Your task: In the data below, find the line containing "by apply inv_advance.", then set down that line and every later line up to and including the line containing "generalize (zensFromMsg msg)", exactly.

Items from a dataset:
++++

(* ===== verification/SessionInv.v ===== *)
(** * What a peer can make a session store

    An invariant of every phase of a session, whatever bytes the peer sends:
    the logs only grow, and only by events that verify, filed under their own
    author. *)

From S2P Require Import Prelude Base32 External Identity Event Log Bolt Store StoreFacts StoreFollow StoreQuery Wire Session SessionFacts SessionRuns.
#[local] Open Scope go_scope.

Section inv.
Context `{BoltLaws, Blake3, !Blake3Laws, Ed25519, CborText}.
Context `{!CborType Event, !CborLaws Event, !CborType SignedEvent, !CborLaws SignedEvent}.
Context `{!CborType Message, !CborLaws Message}.
Context {D : Type}.
Implicit Types (w : world D) (cb : callbacks D) (d : D).

(** ** Growing by verified events *)

(** [p'] is [p] with more events, each of which verifies and is where [ok]
    allows it. *)
Definition grows (ok : bytes → SignedEvent → Prop) (p p' : bucket (bucket bytes)) : Prop :=
  subs_ok p' ∧ ∀ n k se,
    (subview p n !! k = Some se → subview p' n !! k = Some se) ∧
    (subview p' n !! k = Some se → subview p n !! k = Some se ∨
       Verify se = Ok tt ∧ ID se = Ok k ∧ ok n se).

Lemma grows_refl ok p : subs_ok p → grows ok p p.
Proof. intros Hp. split; [done|]. intros n k se. by split; [|left]. Qed.

Lemma grows_adds (ok : bytes → SignedEvent → Prop) p0 p p' n id se :
  grows ok p0 p → adds n id se p p' → Verify se = Ok tt → ID se = Ok id → ok n se →
  grows ok p0 p'.
Proof.
  intros [_ Hg] [Hok' Hv] Hver HID Hn. split; [done|]. intros n' k se'. rewrite Hv.
  destruct (Hg n' k se') as [Hkeep Hnew].
  case_decide as Hname; [subst n'|by split; [intros ?; apply Hkeep|]].
  unfold log_add. case_decide as Hs; [by split|].
  assert (Hfree : subview p n !! id = None).
  { apply eq_None_not_Some. intros Hin. apply Hs. by left. }
  split.
  - intros Hin%Hkeep. rewrite lookup_insert_ne; [done|]. intros ->. by rewrite Hfree in Hin.
  - destruct (decide (id = k)) as [->|Hne].
    + rewrite lookup_insert_eq. intros [= <-]. by right.
    + rewrite lookup_insert_ne by done. apply Hnew.
Qed.

(** The store [s] has grown from [old] by events of others in the cache and
    events of the user's own in the logs. *)
Definition own_place (old : store) (log : bytes) (se : SignedEvent) : Prop :=
  se_Author se = own_id old ∧ e_Log (se_Event se) = log.
Definition crawl_place (old : store) (a : bytes) (se : SignedEvent) : Prop :=
  se_Author se = a ∧ a ≠ own_id old.

Record grown (old s : store) : Prop := {
  grown_meta : bucketMeta s = bucketMeta old;
  grown_own : grows (own_place old) (bucketOwn old) (bucketOwn s);
  grown_crawl : grows (crawl_place old) (bucketCrawl old) (bucketCrawl s);
}.

Lemma grown_refl s : subs_ok (bucketOwn s) → subs_ok (bucketCrawl s) → grown s s.
Proof. intros Ho Hc. split; [done|by apply grows_refl..]. Qed.

Lemma grown_own_id old s : grown old s → own_id s = own_id old.
Proof. intros [Hm _ _]. unfold own_id, Store_Identity. by rewrite Hm. Qed.

Lemma grown_merge old s se :
  wf se = true → Verify se = Ok tt → grown old s →
  grown old (if decide (se_Author se = own_id s)
             then (AppendOwnEvent (e_Log (se_Event se)) se s).2 else (PutCrawledEvent se s).2).
Proof.
  intros Hwf Hver Hg. pose proof (grown_own_id _ _ Hg) as Hid. destruct Hg as [Hm Ho Hc].
  rewrite Hid. case_decide as Hau.
  - destruct (AppendOwnEvent _ se s) as [r s'] eqn:Hrun.
    destruct (AppendOwnEvent_any _ _ _ _ _ Hwf (proj1 Ho) Hrun) as [[-> _]|(id & own & HID & Ha & ->)];
      [done|]. cbn [snd]. split; [done| |done]. by eapply grows_adds.
  - destruct (PutCrawledEvent se s) as [r s'] eqn:Hrun.
    destruct (PutCrawledEvent_any _ _ _ _ Hwf (proj1 Hc) Hrun) as [[-> _]|(id & cr & HID & Ha & ->)];
      [done|]. cbn [snd]. split; [done|done|]. by eapply grows_adds.
Qed.

(** ** Whole sessions *)

(** Callbacks that write elsewhere, cursors for instance. *)
Definition same_logs (s s' : store) : Prop :=
  bucketMeta s' = bucketMeta s ∧ bucketOwn s' = bucketOwn s ∧ bucketCrawl s' = bucketCrawl s.

Record neutral cb : Prop := {
  neutral_zen f : cb_onZen cb = Some f → ∀ r s d, same_logs s (f r s d).1;
  neutral_authed f : cb_onAuthed cb = Some f → ∀ i s d, same_logs s (f i s d).1;
  neutral_merge f : cb_onMerge cb = Some f → ∀ se i s d, same_logs s (f se i s d).1;
  neutral_sink f : cb_cursorSink cb = Some f → ∀ i l c s d, same_logs s (f i l c s d).2.1;
}.

Lemma grown_same old s s' : same_logs s s' → grown old s → grown old s'.
Proof. intros (Hm & Ho & Hc) [Hm' Ho' Hc']. split; congruence. Qed.

Section safe.
Context (old : store) cb (Hcb : neutral cb).

Definition inv w : Prop := grown old (w_store w).
Definition safe {R} (m : world D → R * world D) : Prop := ∀ w, inv w → inv (m w).2.

Lemma safe_bind {A B} (m : stM (world D) A) (f : A → stM (world D) B) :
  safe m → (∀ a, safe (f a)) → safe (m ≫= f).
Proof.
  intros Hm Hf w Hw. unfold mbind, stM_bind. pose proof (Hm w Hw) as Hw'.
  destruct (m w) as [[a|e] w']; [by apply Hf|done].
Qed.
Lemma safe_lift {A} (r : result A) : safe (lift r).
Proof. by intros w Hw. Qed.
Lemma safe_wrapM {A} s (m : stM (world D) A) : safe m → safe (wrapM s m).
Proof. intros Hm w Hw. unfold wrapM. specialize (Hm w Hw). by destruct (m w). Qed.
Lemma safe_attempt {A} (m : stM (world D) A) : safe m → safe (attempt m).
Proof. intros Hm w Hw. unfold attempt. specialize (Hm w Hw). by destruct (m w). Qed.
Lemma safe_on_conn {A} (m : stM conn A) : safe (on_conn m).
Proof. intros w Hw. unfold on_conn. by destruct (m (w_conn w)). Qed.

Lemma inv_set_conn c w : inv w → inv (set_conn c w).
Proof. done. Qed.

Lemma safe_answer msg h : answer msg = Some h → safe h.
Proof.
  unfold answer. repeat case_decide; intros [= <-] w Hw.
  - unfold handleRequest. destruct (m_Request msg) as [req|]; [|done].
    destruct (fetchEvents _ _); [by apply safe_on_conn|done].
  - unfold handleFollowers. destruct (ReceivedFollowEvents _); [by apply safe_on_conn|done].
  - unfold handleLikeRequest. destruct (m_LikeRequest msg) as [req|]; [|done].
    destruct (LikesForPosts _ _); [by apply safe_on_conn|done].
Qed.

Lemma inv_merge se w :
  wf se = true → Verify se = Ok tt → inv w → inv (Session_mergeEvent cb se w).2.
Proof.
  intros Hwf Hver Hw. pose proof (grown_merge _ _ _ Hwf Hver Hw) as Hg.
  unfold Session_mergeEvent.
  match goal with |- context [if decide ?P then ?a else ?b] =>
    destruct (if decide P then a else b) as [[i r] s] eqn:Hrun end.
  assert (Hs : inv (set_store s w)).
  { unfold inv. cbn. case_decide; [|by rewrite Hrun in Hg].
    destruct (AppendOwnEvent _ _ _) as [r' s'] eqn:Ha. by simplify_eq/=. }
  cbn. destruct (cb_onMerge cb) as [f|] eqn:Hf; [|done].
  eapply grown_same; [|exact Hs]. by apply (neutral_merge _ Hcb).
Qed.

Lemma inv_pull_items items acc w :
  forallb (λ se : SignedEvent, wf se) items = true → inv w → inv (pull_items cb items acc w).2.
Proof.
  revert acc w. induction items as [|se items IH]; intros acc w; [done|]. cbn [forallb pull_items].
  intros [Hse Hitems]%andb_prop Hw.
  assert (Hw' : inv (pull_item cb acc se w).2).
  { unfold pull_item. destruct (Verify se) as [[]|] eqn:Hver; [|done].
    pose proof (inv_merge se w Hse Hver Hw) as Hm.
    by destruct (Session_mergeEvent cb se w) as [[i [u|e]] w']. }
  destruct (pull_item cb acc se w) as [a w']. by apply IH.
Qed.

Lemma inv_advance log after ts w : inv w → inv (advanceCursor cb log after ts w).
Proof.
  intros Hw. unfold advanceCursor. case_decide; [done|].
  destruct (cb_cursorSink cb) as [f|] eqn:Hf; [|done]. destruct (ts =? 0)%Z; [done|].
  match goal with |- context [f ?i ?l ?c ?s ?d] =>
    pose proof (neutral_sink _ Hcb f Hf i l c s d) as Hs; destruct (f i l c s d) as [r sd] end.
  by eapply grown_same.
Qed.

Lemma wf_events msg evs :
  wf msg = true → m_Events msg = Some evs → forallb (λ se : SignedEvent, wf se) (Items evs) = true.
Proof.
  unfold wf, Message_wf. rewrite !andb_true_iff. intros (((((_ & _) & He) & _) & _) & _) Hm.
  by rewrite Hm in He.
Qed.

Lemma safe_pull log after author : safe (pullLog cb log after author).
Proof.
  intros w Hw. unfold pullLog.
  match goal with |- context [wrapM ?s ?m w] => pose proof (safe_wrapM s m (safe_on_conn _) w Hw) as Hw1;
    destruct (wrapM s m w) as [[u|e] w1] end; [|done].
  eapply (loop_invariant _ _ inv); [apply pull_loop_runs|done| | |done].
  - intros acc msg w2 r w3 Hmsg Hw2. unfold pull_body. case_decide; [|case_decide].
    + destruct (m_Events msg) as [evs|] eqn:He; [|intros Heq; by simplify_eq].
      pose proof (inv_pull_items (Items evs) acc w2 (wf_events _ _ Hmsg He) Hw2) as Hi.
      destruct (pull_items cb (Items evs) acc w2). intros Heq; by simplify_eq.
    + intros Heq; simplify_eq. by apply inv_advance.
    + intros Heq; by simplify_eq.
  - intros acc e w2 Hw2. unfold pull_err. destruct (is_eof e); [by apply inv_advance|done].
Qed.

Lemma inv_learn msg w : inv w → inv (learn cb msg w).
Proof.
  unfold learn. destruct (cb_onZen cb) as [f|] eqn:Hf; [|done].
  generalize (zensFromMsg msg) as refs. intros refs. revert w.
  induction refs as [|r refs IH]; intros w Hw; [done|]. cbn. apply IH.
  eapply grown_same; [|exact Hw]. by apply (neutral_zen _ Hcb).
Qed.

Lemma safe_serve : safe serve.
Proof.
  intros w Hw. unfold serve. eapply (loop_invariant _ _ inv);
    [apply loop_sound, serve_reads_nothing|done| |done|done].
  intros acc msg w2 r w3 _ Hw2. unfold serve_body. destruct (answer msg) as [h|] eqn:Ha.
  - pose proof (safe_answer _ _ Ha w2 Hw2) as Hh.
    destruct (h w2) as [[u|e] w4]; intros Heq; by simplify_eq.
  - case_decide; intros Heq; by simplify_eq.
Qed.

Lemma safe_serveWithZens : safe (serveWithZens cb).
Proof.
  intros w Hw. unfold serveWithZens. eapply (loop_invariant _ _ inv);
    [apply loop_sound, swz_reads_nothing|done| |done|done].
  intros [served sent] msg w2 r w3 _ Hw2. unfold swz_body. destruct (answer msg) as [h|] eqn:Ha.
  - pose proof (safe_answer _ _ Ha w2 Hw2) as Hh.
    destruct (h w2) as [[u|e] w4]; intros Heq; by simplify_eq.
  - repeat case_decide; [|intros Heq; by simplify_eq..].
    pose proof (inv_learn msg w2 Hw2) as Hl.
    destruct sent; [intros Heq; by simplify_eq|].
    match goal with |- context [wrapM ?s ?m ?w] =>
      pose proof (safe_wrapM s m (safe_on_conn _) w Hl) as Hs; destruct (wrapM s m w) as [[u|e] w4] end;
      intros Heq; by simplify_eq.
Qed.

Lemma safe_exchangeZens : safe (exchangeZens cb).
Proof.
  intros w Hw. unfold exchangeZens.
  match goal with |- context [wrapM ?s ?m w] =>
    pose proof (safe_wrapM s m (safe_on_conn _) w Hw) as Hs; destruct (wrapM s m w) as [[u|e] w1] end;
    [|done].
  eapply (loop_invariant _ _ inv); [apply loop_sound, zens_reads_nothing|done| |done|done].
  intros acc msg w2 r w3 _ Hw2. unfold zens_body.
  case_decide; intros Heq; simplify_eq; [by apply inv_learn|done].
Qed.

Lemma safe_authed id : safe (λ w, (Ok id, authed cb id w)).
Proof.
  intros w Hw. unfold authed. cbn. destruct (cb_onAuthed cb) as [f|] eqn:Hf; [|done].
  eapply grown_same; [|exact Hw]. by apply (neutral_authed _ Hcb).
Qed.

Lemma safe_Handshake nonce : safe (Handshake cb nonce).
Proof.
  unfold Handshake. destruct (cb_key cb) as [key|]; [|by intros w Hw].
  repeat (first [apply safe_bind; [|intros ?]
                |apply safe_wrapM|apply safe_attempt|apply safe_lift|apply safe_on_conn]).
  destruct (negb _); [apply safe_lift|apply safe_authed].
Qed.

Lemma safe_pull_logs logs merged : safe (pull_logs cb logs merged).
Proof.
  revert merged. induction logs as [|lg logs IH]; intros merged w Hw; [done|]. cbn [pull_logs].
  pose proof (safe_pull lg 0 [] w Hw) as Hp.
  destruct (pullLog cb lg 0 [] w) as [[n [u|e]] w']; [by apply IH|done].
Qed.

Lemma safe_RunInitiator nonce : safe (RunInitiator cb nonce).
Proof.
  intros w Hw. unfold RunInitiator. pose proof (safe_Handshake nonce w Hw) as Hw1.
  destruct (Handshake cb nonce w) as [[id|e] w1]; [|done].
  pose proof (safe_pull_logs [PostLog; ProfileLog] 0 w1 Hw1) as Hw2.
  destruct (pull_logs cb _ 0 w1) as [[n [u|e]] w2]; [|done].
  pose proof (safe_exchangeZens w2 Hw2) as Hw3.
  destruct (exchangeZens cb w2) as [[u'|e] w3]; [|done].
  match goal with |- context [wrapM ?s ?m w3] =>
    pose proof (safe_wrapM s m (safe_on_conn _) w3 Hw3) as Hw4;
    destruct (wrapM s m w3) as [[u2|e] w4] end; [|done].
  pose proof (safe_serve w4 Hw4) as Hw5. by destruct (serve w4) as [[n' [u3|e]] w5].
Qed.

Lemma safe_RunListener nonce : safe (RunListener cb nonce).
Proof.
  intros w Hw. unfold RunListener. pose proof (safe_Handshake nonce w Hw) as Hw1.
  destruct (Handshake cb nonce w) as [[id|e] w1]; [|done].
  pose proof (safe_serveWithZens w1 Hw1) as Hw2.
  destruct (serveWithZens cb w1) as [[n [u|e]] w2]; [|done]. by apply safe_pull_logs.
Qed.
End safe.
End inv.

++++

Response:
    + intros Heq; simplify_eq. by apply inv_advance.
    + intros Heq; by simplify_eq.
  - intros acc e w2 Hw2. unfold pull_err. destruct (is_eof e); [by apply inv_advance|done].
Qed.

Lemma inv_learn msg w : inv w → inv (learn cb msg w).
Proof.
  unfold learn. destruct (cb_onZen cb) as [f|] eqn:Hf; [|done].
  generalize (zensFromMsg msg) as refs. intros refs. revert w.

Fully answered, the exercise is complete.